● **WHAT IS BEING ASKED**
Collect every line in the records below that contains the word "Prelude".
*** Opening RECORDS ***
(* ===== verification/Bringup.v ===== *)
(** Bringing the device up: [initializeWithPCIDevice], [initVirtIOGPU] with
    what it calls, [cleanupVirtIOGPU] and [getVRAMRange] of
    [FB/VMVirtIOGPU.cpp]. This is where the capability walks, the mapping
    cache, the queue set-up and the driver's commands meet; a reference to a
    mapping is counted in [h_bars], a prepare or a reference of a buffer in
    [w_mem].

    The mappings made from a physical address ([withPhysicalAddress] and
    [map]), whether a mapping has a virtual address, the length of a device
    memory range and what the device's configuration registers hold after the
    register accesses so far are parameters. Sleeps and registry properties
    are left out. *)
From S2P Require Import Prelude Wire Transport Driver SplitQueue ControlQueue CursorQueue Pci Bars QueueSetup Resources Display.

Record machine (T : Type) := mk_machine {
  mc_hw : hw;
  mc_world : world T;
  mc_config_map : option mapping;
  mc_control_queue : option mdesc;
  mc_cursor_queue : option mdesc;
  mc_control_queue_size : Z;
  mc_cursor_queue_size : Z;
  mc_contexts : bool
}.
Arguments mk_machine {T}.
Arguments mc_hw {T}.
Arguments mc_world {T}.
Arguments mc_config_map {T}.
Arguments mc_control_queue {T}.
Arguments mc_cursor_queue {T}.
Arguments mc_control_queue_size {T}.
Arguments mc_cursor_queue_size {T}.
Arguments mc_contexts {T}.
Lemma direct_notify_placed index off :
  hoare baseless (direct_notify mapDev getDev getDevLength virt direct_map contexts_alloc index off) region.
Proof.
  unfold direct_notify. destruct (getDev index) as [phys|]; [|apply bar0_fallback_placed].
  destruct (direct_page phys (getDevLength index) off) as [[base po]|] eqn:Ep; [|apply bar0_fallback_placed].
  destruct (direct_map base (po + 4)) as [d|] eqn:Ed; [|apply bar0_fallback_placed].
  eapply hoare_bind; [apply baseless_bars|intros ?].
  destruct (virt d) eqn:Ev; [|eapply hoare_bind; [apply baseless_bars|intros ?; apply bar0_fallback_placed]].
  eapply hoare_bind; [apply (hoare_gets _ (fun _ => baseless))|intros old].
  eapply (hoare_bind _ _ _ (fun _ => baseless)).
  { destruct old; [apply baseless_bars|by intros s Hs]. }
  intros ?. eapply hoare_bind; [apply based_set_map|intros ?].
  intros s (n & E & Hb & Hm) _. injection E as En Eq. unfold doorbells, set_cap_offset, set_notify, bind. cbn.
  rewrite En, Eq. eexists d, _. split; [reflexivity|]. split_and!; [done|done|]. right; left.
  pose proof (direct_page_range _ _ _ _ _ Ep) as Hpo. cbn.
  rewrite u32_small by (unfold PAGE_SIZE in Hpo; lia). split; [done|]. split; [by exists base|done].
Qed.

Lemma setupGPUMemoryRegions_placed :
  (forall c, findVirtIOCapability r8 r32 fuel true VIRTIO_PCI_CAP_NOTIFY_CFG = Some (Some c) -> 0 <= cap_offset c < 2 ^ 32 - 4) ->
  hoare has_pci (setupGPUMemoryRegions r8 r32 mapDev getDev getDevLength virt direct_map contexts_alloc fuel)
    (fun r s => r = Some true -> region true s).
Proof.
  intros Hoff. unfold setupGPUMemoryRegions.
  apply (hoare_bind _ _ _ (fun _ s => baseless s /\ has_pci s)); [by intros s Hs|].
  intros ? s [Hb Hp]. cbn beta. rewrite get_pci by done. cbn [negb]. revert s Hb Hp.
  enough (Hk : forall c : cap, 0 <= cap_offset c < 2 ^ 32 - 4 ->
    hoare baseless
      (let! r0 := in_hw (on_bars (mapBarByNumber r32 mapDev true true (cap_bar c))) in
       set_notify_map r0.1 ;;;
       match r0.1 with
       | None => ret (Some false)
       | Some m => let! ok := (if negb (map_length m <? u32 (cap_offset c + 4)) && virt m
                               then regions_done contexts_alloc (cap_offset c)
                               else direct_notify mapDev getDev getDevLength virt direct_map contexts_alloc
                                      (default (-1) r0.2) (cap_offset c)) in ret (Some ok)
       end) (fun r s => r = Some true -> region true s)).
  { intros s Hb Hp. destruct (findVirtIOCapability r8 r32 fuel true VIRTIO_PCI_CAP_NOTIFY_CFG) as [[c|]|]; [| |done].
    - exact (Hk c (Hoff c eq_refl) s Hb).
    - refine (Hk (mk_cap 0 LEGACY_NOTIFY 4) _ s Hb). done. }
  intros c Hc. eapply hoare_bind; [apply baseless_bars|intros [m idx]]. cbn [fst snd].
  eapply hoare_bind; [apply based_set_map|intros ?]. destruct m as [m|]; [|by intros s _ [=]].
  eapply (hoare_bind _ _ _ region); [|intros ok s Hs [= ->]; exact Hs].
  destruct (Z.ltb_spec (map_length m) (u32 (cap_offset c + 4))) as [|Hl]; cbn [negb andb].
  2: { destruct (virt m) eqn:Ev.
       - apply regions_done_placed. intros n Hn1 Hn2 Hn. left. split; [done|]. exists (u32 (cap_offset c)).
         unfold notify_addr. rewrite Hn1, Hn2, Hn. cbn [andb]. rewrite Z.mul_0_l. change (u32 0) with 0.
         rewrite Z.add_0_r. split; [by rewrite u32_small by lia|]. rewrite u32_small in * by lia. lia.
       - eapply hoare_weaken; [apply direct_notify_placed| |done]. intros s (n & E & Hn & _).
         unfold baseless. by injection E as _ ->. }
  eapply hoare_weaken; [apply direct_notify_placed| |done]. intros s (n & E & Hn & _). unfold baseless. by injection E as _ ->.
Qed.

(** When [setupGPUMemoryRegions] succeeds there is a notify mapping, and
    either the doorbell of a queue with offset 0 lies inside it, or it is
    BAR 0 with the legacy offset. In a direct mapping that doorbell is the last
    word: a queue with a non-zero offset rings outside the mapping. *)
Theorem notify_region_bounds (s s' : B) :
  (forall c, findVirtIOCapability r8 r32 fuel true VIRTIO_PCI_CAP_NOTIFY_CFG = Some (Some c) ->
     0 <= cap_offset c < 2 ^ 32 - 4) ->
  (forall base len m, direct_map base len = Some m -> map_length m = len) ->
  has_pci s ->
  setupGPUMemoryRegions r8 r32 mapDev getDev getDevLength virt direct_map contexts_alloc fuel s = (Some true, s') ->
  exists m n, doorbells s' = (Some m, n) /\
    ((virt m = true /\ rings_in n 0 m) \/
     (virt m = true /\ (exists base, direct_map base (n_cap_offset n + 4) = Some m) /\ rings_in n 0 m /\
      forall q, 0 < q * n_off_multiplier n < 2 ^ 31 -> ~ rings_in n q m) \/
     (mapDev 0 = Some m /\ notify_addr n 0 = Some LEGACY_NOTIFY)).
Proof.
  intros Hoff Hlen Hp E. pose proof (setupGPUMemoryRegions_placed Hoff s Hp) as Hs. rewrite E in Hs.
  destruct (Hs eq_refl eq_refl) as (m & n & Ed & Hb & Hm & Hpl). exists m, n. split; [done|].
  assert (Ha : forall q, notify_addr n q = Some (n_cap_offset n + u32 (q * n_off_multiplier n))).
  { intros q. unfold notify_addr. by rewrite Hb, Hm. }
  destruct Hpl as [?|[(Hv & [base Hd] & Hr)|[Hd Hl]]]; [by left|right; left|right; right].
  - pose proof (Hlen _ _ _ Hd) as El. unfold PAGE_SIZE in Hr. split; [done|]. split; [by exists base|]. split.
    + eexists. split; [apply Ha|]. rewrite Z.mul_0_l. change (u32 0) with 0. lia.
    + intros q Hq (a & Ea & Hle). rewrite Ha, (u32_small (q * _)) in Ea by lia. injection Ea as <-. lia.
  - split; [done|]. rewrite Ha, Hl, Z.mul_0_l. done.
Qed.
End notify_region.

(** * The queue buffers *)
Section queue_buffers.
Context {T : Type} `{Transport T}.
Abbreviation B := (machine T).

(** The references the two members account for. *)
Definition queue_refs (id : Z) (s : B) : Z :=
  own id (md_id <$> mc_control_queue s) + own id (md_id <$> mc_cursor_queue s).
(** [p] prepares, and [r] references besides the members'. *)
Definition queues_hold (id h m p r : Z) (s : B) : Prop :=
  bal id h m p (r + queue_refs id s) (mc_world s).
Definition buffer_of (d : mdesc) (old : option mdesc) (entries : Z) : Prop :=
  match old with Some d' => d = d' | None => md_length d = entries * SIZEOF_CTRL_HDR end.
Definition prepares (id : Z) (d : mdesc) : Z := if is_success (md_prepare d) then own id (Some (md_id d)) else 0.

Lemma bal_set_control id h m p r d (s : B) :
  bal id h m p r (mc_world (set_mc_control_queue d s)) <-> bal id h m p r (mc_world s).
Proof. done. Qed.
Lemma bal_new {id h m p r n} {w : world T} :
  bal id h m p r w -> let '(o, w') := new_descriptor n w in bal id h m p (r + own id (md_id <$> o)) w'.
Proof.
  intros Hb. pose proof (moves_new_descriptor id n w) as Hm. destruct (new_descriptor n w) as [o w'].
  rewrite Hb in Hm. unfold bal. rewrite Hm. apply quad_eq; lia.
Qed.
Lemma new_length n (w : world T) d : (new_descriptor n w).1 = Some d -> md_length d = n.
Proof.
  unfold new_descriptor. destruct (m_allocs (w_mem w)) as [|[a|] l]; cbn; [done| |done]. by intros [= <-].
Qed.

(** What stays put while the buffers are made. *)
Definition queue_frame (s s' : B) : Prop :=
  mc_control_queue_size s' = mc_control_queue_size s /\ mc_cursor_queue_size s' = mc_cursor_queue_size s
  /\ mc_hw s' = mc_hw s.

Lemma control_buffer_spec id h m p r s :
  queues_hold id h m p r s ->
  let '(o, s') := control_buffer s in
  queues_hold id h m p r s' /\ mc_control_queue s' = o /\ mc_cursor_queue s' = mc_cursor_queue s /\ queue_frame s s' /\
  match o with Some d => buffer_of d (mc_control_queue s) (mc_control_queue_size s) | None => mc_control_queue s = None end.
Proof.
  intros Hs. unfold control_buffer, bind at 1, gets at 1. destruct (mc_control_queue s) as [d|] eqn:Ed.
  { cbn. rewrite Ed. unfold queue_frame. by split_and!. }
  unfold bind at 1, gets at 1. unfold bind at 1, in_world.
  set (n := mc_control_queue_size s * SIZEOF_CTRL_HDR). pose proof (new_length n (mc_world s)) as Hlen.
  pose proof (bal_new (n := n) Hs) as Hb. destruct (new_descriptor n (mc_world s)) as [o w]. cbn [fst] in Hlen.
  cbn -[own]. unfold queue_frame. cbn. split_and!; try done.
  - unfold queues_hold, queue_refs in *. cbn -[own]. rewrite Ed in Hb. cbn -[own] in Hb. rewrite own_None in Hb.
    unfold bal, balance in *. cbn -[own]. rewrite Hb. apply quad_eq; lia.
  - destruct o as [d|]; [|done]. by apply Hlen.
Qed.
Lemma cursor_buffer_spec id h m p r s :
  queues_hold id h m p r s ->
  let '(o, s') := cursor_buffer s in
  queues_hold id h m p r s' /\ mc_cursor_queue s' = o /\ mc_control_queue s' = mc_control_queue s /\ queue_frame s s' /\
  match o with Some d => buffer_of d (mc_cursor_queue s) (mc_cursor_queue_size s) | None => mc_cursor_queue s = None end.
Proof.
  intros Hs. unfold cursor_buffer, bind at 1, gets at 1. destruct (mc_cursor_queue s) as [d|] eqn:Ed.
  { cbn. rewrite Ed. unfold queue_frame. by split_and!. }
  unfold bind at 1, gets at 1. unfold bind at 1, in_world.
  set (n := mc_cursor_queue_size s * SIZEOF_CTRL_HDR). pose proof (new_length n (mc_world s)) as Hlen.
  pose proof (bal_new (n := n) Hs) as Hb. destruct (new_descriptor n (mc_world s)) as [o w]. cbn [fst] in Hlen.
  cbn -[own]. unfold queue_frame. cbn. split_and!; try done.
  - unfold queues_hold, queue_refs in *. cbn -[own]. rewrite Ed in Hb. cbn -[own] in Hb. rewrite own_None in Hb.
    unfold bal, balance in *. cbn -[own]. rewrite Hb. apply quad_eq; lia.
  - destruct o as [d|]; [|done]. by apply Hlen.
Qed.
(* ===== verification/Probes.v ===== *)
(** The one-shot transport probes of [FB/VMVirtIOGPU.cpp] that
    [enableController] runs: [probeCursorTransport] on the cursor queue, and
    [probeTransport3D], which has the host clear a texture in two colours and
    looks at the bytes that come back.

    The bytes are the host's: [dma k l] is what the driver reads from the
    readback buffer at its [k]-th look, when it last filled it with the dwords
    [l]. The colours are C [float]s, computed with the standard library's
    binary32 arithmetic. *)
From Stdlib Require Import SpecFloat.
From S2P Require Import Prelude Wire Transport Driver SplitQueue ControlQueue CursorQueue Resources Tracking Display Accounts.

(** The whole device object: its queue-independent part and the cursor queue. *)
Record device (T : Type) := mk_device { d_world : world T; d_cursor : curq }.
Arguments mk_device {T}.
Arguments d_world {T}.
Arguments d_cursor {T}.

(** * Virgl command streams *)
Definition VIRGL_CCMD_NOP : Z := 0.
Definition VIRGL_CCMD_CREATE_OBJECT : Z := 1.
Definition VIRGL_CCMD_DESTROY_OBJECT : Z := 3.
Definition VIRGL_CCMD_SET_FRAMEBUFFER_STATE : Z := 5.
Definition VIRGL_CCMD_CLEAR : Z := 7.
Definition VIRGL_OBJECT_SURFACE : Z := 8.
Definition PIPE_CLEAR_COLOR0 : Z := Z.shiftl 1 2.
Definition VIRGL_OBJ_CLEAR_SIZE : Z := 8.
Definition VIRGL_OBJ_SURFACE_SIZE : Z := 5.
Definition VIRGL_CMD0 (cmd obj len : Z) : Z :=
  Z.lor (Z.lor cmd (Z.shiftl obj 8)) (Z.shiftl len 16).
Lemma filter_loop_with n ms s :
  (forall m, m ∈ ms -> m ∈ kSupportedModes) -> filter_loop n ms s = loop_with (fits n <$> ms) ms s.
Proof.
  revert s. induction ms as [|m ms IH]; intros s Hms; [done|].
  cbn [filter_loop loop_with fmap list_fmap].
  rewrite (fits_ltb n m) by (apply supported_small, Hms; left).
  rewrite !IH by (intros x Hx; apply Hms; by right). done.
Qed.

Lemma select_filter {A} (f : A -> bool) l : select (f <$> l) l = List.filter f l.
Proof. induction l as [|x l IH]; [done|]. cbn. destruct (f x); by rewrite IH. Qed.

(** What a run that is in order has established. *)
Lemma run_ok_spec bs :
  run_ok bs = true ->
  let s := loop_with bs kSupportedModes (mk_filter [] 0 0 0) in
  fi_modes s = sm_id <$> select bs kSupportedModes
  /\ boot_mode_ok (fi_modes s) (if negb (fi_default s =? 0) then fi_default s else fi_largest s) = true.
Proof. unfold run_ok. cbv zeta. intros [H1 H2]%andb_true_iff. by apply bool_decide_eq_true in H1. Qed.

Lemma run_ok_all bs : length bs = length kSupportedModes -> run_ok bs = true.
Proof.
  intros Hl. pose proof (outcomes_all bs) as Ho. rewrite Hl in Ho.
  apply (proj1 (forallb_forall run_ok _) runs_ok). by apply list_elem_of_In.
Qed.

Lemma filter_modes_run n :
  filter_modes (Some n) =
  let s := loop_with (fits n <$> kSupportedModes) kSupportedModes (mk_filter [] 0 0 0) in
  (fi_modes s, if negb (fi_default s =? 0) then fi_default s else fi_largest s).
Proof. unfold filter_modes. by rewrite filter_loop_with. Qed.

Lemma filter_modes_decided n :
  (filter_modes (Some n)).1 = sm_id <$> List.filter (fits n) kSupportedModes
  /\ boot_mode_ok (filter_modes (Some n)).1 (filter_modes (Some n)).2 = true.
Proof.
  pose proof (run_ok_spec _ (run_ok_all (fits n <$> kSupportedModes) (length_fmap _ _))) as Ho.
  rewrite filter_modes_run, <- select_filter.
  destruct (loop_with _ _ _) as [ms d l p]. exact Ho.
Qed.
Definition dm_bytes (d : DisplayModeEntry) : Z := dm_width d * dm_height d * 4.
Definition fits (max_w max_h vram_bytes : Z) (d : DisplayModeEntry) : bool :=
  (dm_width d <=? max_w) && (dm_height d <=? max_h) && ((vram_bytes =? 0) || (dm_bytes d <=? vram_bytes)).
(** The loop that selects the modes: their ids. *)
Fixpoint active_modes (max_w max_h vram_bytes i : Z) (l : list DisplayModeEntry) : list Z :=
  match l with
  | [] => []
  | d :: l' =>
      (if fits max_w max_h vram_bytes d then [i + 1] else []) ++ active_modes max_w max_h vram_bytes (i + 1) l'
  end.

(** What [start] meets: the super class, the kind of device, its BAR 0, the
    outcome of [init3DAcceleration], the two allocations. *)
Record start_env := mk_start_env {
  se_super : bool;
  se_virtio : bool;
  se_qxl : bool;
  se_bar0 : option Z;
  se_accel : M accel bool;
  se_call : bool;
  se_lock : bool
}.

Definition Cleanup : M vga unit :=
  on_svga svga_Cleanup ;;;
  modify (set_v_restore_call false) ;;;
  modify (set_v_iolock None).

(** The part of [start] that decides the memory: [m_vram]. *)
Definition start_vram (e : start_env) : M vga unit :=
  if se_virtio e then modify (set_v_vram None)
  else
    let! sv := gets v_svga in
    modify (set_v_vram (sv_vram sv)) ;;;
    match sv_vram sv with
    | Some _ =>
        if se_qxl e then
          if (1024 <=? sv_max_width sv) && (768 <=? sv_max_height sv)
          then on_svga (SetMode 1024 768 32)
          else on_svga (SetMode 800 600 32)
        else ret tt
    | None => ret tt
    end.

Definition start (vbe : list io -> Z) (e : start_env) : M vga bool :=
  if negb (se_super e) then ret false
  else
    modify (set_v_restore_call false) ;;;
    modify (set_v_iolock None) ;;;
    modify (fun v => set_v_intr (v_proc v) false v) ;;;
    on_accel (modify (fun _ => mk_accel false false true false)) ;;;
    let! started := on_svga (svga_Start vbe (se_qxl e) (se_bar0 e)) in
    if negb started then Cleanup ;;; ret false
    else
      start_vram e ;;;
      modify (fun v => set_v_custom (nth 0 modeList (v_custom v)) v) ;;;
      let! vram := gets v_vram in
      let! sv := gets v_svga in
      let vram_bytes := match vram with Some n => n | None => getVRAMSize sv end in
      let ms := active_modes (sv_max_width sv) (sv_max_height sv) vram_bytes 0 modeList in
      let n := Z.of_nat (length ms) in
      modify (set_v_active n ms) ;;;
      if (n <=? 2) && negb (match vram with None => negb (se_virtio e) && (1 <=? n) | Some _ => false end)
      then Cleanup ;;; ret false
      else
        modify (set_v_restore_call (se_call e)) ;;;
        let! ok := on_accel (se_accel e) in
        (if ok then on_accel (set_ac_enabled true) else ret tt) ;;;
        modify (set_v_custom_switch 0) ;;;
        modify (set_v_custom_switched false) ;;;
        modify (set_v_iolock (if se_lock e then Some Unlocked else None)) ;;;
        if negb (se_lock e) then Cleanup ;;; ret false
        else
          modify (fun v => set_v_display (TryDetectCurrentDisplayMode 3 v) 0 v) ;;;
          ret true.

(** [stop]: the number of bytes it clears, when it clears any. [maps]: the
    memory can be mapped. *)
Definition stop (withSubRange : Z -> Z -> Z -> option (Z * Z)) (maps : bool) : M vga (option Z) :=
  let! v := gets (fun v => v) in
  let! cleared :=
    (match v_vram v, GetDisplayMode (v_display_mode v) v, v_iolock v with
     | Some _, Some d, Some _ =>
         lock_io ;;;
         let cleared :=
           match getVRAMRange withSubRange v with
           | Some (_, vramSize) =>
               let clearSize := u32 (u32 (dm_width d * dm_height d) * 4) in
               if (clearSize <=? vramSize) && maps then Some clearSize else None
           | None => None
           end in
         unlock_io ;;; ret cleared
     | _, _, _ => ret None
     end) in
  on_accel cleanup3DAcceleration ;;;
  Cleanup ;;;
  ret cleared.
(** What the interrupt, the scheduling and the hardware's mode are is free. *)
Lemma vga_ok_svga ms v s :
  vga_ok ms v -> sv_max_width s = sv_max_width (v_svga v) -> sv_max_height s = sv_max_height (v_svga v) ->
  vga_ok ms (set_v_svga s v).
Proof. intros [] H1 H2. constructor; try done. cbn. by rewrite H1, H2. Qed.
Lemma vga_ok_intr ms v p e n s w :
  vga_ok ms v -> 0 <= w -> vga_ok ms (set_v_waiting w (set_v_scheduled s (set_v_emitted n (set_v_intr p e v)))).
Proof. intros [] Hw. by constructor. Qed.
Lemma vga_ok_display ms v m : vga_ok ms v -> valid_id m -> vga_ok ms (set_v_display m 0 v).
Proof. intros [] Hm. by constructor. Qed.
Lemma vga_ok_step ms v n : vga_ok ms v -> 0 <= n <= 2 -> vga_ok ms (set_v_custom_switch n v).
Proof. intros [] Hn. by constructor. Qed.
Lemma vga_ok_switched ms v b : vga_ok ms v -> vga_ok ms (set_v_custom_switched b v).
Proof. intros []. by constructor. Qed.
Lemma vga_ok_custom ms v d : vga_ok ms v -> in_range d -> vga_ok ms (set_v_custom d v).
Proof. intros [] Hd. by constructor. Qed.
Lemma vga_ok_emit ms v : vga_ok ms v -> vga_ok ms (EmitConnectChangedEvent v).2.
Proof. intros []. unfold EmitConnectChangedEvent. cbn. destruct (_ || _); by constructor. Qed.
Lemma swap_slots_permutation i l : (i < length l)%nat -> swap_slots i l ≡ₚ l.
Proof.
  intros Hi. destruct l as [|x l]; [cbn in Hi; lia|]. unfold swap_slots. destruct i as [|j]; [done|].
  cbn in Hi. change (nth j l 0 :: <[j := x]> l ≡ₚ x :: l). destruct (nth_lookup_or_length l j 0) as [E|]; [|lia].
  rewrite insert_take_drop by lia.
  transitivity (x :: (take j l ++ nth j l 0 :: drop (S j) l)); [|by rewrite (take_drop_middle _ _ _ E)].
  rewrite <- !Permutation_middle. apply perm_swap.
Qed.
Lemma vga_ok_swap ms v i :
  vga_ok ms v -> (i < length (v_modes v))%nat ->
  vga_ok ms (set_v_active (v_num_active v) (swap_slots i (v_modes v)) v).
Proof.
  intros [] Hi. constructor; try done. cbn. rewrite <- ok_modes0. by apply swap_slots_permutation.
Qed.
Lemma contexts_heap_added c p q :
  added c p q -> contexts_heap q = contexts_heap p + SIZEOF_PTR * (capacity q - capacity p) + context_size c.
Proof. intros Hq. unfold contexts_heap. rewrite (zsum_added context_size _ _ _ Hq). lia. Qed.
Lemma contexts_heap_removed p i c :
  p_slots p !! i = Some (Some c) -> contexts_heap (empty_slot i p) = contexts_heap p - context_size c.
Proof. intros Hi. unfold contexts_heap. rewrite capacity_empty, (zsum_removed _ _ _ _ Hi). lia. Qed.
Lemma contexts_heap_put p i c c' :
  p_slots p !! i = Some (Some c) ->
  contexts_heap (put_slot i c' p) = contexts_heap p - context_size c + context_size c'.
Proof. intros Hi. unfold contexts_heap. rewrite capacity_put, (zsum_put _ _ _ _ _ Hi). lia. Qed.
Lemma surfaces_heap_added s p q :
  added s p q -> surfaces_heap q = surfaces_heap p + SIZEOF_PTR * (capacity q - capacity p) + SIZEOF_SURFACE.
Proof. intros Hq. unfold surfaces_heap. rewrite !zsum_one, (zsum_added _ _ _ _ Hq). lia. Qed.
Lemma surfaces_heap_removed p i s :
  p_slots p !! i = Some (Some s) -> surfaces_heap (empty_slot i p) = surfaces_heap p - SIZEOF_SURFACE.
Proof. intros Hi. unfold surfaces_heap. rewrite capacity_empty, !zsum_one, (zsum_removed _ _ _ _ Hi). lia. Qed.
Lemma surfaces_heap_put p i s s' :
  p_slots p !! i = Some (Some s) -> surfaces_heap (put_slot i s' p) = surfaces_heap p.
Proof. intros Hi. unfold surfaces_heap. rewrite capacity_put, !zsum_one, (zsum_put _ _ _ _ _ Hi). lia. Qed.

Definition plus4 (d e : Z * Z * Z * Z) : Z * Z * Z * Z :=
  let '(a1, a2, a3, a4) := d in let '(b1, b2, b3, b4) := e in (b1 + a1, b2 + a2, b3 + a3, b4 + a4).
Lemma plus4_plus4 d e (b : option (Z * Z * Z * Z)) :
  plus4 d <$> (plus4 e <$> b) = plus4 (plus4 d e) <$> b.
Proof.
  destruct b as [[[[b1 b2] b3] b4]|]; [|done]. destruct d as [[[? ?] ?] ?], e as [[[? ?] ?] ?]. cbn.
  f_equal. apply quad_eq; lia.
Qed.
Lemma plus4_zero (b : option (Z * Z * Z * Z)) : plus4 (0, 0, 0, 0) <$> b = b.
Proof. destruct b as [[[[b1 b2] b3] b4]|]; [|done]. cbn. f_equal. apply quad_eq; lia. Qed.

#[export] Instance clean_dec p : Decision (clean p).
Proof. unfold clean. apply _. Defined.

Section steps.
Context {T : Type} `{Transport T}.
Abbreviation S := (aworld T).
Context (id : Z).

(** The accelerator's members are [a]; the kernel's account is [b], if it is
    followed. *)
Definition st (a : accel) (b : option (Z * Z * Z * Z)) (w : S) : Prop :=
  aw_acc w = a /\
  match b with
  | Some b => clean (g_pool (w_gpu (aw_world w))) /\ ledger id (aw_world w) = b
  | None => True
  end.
*** Closing RECORDS ***
● **EXPECTED ANSWER**
From S2P Require Import Prelude Wire Transport Driver SplitQueue ControlQueue CursorQueue Pci Bars QueueSetup Resources Display.
From S2P Require Import Prelude Wire Transport Driver SplitQueue ControlQueue CursorQueue Resources Tracking Display Accounts.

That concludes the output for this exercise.